Entries follow. Give back exactly the lines starting at the one containing "Definition set_items (v" and ending at the one containing "min_scale_factor := min_scale_factor", and no other lines.

== Material shown

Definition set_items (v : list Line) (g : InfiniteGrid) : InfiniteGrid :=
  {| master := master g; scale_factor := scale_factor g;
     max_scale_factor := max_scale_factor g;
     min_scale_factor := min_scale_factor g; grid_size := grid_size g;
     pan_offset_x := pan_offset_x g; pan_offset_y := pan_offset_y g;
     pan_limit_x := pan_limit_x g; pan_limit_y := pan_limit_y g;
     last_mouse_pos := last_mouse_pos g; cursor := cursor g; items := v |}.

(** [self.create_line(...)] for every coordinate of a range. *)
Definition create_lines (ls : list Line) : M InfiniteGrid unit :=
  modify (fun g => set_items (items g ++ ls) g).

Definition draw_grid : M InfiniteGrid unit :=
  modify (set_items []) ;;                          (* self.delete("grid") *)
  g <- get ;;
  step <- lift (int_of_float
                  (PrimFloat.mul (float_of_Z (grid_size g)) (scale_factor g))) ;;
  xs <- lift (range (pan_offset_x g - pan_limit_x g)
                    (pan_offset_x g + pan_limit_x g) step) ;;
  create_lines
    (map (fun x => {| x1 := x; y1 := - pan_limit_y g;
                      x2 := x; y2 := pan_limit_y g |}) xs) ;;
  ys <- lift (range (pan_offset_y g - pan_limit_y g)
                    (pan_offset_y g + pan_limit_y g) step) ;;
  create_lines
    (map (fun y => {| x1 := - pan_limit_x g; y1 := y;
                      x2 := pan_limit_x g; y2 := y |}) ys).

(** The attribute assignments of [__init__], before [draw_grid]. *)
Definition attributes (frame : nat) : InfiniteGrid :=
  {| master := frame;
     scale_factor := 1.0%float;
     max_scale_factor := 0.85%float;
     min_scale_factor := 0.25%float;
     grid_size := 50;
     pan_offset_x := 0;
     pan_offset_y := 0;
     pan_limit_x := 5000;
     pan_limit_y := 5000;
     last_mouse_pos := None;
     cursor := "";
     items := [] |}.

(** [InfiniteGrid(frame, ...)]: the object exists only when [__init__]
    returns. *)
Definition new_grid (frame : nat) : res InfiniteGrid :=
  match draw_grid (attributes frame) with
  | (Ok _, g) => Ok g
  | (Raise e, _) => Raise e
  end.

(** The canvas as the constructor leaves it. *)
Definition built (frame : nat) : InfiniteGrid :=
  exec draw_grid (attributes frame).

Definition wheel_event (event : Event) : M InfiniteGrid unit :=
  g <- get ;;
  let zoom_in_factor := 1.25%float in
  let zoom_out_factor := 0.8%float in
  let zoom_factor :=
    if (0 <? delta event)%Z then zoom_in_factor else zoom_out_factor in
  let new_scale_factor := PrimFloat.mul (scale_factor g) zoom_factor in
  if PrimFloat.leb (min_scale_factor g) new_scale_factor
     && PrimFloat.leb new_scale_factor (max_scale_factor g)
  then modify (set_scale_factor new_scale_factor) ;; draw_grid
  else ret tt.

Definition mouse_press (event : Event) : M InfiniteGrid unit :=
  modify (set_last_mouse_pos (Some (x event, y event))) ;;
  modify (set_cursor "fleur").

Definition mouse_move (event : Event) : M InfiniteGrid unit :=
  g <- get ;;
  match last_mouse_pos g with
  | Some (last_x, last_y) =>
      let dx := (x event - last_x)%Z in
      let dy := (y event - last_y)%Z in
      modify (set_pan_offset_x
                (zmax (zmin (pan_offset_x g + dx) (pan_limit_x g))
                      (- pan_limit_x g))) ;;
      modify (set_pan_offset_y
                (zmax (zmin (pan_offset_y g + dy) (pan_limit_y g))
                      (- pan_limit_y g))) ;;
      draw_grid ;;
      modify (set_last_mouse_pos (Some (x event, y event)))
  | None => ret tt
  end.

====
== Material shown

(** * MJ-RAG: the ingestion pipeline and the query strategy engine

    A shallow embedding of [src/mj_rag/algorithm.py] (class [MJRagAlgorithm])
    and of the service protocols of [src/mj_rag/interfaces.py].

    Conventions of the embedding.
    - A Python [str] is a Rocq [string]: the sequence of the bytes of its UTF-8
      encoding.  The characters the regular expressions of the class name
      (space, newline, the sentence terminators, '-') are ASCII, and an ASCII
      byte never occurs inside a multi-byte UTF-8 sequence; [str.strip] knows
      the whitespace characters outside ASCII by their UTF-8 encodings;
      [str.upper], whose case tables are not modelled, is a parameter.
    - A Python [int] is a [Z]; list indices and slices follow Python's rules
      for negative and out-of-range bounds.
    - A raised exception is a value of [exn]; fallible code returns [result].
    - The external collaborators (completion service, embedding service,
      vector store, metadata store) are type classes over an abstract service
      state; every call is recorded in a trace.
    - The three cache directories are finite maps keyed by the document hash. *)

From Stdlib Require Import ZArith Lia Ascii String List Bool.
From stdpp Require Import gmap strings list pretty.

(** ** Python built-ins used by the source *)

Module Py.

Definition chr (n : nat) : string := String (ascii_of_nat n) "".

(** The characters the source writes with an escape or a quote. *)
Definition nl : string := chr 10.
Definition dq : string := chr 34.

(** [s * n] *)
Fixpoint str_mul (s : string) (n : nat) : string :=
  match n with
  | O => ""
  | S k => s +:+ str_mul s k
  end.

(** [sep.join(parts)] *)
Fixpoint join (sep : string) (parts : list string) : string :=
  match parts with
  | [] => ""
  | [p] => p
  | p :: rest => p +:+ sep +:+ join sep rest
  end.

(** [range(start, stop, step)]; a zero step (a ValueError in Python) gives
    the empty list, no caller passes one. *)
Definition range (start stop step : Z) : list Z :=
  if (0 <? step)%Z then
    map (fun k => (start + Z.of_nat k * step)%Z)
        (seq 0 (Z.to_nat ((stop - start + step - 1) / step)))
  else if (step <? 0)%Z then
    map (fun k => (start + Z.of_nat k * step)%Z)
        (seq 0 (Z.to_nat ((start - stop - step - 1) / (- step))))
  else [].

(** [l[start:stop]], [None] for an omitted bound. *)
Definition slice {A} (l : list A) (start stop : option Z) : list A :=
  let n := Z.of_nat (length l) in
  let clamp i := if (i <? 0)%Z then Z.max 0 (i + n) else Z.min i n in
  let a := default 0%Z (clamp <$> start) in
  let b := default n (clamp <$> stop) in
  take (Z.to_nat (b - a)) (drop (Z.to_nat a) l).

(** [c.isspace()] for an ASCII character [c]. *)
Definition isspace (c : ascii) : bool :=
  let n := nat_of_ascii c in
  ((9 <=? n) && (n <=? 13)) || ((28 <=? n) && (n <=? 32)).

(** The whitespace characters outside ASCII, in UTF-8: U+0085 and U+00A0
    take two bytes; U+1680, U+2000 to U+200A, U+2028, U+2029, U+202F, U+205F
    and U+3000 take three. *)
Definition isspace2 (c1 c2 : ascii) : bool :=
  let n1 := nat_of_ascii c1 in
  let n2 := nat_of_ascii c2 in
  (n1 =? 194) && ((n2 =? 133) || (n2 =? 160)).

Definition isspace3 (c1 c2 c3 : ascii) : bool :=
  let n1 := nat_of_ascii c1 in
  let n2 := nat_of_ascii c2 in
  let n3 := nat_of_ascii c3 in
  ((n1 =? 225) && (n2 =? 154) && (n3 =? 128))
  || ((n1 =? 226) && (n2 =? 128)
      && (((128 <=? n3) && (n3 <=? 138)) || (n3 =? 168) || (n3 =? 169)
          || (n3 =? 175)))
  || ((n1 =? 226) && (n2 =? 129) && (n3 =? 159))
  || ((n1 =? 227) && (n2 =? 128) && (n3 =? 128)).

====

### Response for this exercise:
Definition set_items (v : list Line) (g : InfiniteGrid) : InfiniteGrid :=
  {| master := master g; scale_factor := scale_factor g;
     max_scale_factor := max_scale_factor g;
     min_scale_factor := min_scale_factor g; grid_size := grid_size g;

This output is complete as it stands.